Take every line in the entries that includes the word "Panic" and copy it.

"""

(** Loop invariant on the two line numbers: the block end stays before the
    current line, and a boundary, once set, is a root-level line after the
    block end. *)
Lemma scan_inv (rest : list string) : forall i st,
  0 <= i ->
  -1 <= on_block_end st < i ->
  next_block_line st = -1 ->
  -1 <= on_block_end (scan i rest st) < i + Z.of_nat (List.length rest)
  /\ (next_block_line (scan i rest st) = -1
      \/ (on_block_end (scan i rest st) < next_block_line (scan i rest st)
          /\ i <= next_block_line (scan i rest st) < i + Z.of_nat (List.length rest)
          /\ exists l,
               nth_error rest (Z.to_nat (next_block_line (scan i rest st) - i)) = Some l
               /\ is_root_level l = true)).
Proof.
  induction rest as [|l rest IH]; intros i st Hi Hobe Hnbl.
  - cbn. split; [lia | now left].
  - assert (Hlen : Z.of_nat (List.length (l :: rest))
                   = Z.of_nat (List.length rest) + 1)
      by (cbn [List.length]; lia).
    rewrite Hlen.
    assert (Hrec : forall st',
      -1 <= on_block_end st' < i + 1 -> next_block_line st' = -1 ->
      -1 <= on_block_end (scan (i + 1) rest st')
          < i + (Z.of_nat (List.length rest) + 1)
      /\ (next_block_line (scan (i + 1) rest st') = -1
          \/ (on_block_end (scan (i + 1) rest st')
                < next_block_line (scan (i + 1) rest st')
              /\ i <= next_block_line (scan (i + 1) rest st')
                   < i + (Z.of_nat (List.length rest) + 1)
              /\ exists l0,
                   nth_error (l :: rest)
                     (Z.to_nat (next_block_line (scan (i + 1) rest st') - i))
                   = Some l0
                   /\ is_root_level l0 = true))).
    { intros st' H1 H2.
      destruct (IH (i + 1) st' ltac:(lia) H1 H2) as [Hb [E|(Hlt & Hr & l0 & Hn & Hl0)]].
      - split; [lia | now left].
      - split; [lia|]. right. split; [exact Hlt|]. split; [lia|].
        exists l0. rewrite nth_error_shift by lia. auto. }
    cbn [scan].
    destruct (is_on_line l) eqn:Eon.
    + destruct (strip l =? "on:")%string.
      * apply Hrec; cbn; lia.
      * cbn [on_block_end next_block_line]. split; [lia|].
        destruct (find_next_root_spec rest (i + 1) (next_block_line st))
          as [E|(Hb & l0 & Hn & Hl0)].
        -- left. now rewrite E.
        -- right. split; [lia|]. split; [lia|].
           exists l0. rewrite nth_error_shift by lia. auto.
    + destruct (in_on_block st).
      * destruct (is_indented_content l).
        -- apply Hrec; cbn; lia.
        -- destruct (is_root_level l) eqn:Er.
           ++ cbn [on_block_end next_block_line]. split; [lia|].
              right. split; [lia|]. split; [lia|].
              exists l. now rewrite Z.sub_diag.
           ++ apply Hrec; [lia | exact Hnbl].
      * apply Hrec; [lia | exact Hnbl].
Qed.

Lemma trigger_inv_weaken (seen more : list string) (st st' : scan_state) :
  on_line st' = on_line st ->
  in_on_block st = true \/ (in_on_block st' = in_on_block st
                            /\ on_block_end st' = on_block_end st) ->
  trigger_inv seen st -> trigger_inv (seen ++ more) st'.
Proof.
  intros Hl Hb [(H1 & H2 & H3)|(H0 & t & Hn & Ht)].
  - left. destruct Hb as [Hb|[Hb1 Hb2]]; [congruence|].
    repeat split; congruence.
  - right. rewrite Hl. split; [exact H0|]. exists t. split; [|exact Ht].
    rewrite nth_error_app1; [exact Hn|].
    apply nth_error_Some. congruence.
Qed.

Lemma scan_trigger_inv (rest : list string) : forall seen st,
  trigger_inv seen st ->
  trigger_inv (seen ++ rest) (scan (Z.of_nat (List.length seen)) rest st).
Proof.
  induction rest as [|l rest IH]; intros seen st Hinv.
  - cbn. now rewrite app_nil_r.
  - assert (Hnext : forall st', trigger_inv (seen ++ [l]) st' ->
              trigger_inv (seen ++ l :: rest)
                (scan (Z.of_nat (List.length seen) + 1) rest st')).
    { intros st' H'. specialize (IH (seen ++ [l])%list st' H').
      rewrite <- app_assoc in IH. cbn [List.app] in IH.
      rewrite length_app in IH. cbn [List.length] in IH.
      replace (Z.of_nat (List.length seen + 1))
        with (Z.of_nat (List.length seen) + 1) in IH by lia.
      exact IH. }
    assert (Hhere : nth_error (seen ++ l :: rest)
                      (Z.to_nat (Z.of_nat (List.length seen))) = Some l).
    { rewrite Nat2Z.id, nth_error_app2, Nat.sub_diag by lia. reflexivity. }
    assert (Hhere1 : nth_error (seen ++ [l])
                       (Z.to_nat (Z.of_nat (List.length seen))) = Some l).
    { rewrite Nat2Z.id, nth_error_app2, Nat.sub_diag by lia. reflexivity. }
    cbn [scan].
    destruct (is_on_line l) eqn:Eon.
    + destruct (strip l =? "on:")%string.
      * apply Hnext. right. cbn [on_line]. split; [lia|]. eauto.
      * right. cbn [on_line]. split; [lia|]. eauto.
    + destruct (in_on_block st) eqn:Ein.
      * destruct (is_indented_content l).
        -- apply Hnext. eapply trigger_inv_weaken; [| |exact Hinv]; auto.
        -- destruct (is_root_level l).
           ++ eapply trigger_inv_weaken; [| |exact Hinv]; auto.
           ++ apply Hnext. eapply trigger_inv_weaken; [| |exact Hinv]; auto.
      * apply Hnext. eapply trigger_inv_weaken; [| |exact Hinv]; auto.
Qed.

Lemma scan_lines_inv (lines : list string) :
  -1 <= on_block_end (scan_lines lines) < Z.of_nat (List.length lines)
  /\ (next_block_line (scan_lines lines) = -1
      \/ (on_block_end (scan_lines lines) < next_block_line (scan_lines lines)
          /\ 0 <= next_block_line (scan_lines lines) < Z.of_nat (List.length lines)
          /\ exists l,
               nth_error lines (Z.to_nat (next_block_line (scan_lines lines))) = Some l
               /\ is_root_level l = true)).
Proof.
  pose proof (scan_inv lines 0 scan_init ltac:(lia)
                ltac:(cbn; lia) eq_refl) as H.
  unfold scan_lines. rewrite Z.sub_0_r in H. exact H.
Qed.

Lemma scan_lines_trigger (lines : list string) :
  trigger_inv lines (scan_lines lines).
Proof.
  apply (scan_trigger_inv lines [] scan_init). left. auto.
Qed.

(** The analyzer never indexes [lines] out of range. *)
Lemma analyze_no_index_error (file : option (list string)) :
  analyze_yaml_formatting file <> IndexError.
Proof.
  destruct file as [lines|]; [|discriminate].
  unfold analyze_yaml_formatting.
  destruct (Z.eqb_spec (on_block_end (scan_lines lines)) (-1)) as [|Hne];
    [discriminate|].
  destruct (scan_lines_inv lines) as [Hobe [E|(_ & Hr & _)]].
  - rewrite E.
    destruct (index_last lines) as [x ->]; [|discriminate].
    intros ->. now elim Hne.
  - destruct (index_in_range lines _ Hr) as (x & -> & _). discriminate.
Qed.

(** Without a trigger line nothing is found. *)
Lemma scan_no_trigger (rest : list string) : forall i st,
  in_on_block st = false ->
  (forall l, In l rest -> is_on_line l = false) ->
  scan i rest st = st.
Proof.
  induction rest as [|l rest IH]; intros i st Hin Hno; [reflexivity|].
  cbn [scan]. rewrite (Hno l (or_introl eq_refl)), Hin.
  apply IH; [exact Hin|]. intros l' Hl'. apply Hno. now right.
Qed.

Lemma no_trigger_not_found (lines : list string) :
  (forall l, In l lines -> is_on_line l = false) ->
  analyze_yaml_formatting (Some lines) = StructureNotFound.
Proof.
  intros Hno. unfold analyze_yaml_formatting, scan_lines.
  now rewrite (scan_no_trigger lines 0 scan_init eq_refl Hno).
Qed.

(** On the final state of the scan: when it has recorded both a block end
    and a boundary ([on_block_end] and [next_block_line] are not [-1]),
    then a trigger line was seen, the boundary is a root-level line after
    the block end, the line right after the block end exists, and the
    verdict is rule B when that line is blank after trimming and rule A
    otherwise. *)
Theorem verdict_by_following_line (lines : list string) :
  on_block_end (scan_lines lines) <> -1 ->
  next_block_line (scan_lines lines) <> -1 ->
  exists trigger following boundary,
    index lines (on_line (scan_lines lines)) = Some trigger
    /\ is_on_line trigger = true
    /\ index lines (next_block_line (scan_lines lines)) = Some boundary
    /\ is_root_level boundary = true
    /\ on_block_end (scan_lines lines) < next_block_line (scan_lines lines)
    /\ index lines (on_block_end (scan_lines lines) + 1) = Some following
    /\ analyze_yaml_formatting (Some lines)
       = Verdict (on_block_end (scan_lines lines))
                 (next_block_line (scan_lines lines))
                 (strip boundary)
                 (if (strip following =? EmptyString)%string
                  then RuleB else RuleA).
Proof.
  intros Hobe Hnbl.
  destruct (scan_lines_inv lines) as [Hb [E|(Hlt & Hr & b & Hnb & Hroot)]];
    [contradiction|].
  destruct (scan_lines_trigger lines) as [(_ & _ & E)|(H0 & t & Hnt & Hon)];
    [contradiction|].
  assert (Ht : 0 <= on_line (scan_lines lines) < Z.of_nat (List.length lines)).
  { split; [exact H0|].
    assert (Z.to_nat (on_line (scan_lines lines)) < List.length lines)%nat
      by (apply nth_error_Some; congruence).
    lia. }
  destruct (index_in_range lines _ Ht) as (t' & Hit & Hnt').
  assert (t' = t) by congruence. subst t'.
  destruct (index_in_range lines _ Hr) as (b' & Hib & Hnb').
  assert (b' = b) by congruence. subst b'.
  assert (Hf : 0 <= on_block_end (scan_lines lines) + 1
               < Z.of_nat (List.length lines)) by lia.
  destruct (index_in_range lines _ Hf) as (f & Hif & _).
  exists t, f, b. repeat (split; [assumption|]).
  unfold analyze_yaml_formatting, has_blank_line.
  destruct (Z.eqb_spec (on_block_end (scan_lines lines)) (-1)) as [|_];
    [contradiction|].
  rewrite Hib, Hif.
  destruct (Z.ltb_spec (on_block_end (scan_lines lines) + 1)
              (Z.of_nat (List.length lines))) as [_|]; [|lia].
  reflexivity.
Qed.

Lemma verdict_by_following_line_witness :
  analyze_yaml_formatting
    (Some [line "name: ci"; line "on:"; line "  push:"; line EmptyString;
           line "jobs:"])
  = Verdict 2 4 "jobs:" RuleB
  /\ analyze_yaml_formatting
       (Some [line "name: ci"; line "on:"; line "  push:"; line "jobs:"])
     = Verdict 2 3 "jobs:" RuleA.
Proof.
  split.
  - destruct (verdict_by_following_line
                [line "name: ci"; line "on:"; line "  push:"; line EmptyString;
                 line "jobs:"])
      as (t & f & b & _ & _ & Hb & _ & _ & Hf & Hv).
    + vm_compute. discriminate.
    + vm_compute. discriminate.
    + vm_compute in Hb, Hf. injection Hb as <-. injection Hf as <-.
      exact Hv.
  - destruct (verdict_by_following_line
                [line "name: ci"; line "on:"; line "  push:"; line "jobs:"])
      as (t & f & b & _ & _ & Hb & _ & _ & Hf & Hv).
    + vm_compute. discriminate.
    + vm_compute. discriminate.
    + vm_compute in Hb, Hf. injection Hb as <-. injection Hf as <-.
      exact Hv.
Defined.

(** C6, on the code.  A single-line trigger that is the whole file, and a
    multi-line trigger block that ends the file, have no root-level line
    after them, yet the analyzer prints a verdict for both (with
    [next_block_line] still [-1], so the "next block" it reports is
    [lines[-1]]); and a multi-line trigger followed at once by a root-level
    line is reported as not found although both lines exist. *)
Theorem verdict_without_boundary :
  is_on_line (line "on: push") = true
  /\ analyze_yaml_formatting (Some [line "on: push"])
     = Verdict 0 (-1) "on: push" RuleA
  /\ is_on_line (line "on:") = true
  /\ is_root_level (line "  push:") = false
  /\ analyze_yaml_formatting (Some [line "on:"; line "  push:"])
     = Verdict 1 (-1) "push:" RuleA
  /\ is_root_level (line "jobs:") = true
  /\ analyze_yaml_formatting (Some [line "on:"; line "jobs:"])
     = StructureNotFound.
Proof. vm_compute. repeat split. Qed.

"""
"""

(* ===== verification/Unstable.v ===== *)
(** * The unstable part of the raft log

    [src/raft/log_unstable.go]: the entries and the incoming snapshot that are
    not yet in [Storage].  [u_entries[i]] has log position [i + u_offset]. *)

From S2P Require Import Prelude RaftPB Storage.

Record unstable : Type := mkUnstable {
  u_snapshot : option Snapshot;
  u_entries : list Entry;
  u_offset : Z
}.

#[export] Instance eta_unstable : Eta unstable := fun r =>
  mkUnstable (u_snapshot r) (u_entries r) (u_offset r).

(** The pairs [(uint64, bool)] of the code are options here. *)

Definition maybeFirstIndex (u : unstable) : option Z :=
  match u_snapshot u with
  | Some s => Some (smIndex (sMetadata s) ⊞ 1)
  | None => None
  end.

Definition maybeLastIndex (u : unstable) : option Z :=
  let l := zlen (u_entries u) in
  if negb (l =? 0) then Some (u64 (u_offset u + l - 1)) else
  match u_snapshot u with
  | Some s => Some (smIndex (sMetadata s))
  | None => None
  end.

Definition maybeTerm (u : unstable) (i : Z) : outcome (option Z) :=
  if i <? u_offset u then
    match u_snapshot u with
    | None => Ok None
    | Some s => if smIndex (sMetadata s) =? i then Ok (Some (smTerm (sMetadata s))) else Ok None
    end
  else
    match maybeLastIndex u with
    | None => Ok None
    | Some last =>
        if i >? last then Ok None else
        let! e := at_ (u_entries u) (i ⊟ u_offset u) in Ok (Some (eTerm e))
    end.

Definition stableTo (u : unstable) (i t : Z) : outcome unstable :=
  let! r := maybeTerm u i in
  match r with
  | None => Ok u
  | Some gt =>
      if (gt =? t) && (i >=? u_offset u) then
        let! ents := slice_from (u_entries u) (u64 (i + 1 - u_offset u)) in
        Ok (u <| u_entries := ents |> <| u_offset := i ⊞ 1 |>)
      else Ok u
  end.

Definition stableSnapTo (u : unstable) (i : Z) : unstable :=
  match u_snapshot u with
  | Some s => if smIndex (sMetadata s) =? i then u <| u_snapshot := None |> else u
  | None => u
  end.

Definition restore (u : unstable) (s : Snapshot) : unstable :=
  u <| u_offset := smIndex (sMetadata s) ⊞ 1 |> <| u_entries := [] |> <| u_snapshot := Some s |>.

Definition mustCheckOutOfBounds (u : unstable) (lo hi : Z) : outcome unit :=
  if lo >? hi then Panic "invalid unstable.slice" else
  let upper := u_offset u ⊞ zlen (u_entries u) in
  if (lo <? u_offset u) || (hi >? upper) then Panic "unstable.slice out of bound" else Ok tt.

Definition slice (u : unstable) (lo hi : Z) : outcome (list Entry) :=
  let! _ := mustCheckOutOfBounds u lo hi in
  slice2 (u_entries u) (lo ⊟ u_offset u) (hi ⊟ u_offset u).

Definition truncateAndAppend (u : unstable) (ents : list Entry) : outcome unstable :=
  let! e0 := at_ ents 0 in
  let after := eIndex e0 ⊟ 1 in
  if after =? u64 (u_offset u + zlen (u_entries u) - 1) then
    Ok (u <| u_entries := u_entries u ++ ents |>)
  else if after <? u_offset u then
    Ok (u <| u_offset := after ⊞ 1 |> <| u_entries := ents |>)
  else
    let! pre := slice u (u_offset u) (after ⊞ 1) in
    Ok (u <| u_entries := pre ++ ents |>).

"""

§ **COMPLETED EXERCISE**
  if lo >? hi then Panic "invalid unstable.slice" else
  if (lo <? u_offset u) || (hi >? upper) then Panic "unstable.slice out of bound" else Ok tt.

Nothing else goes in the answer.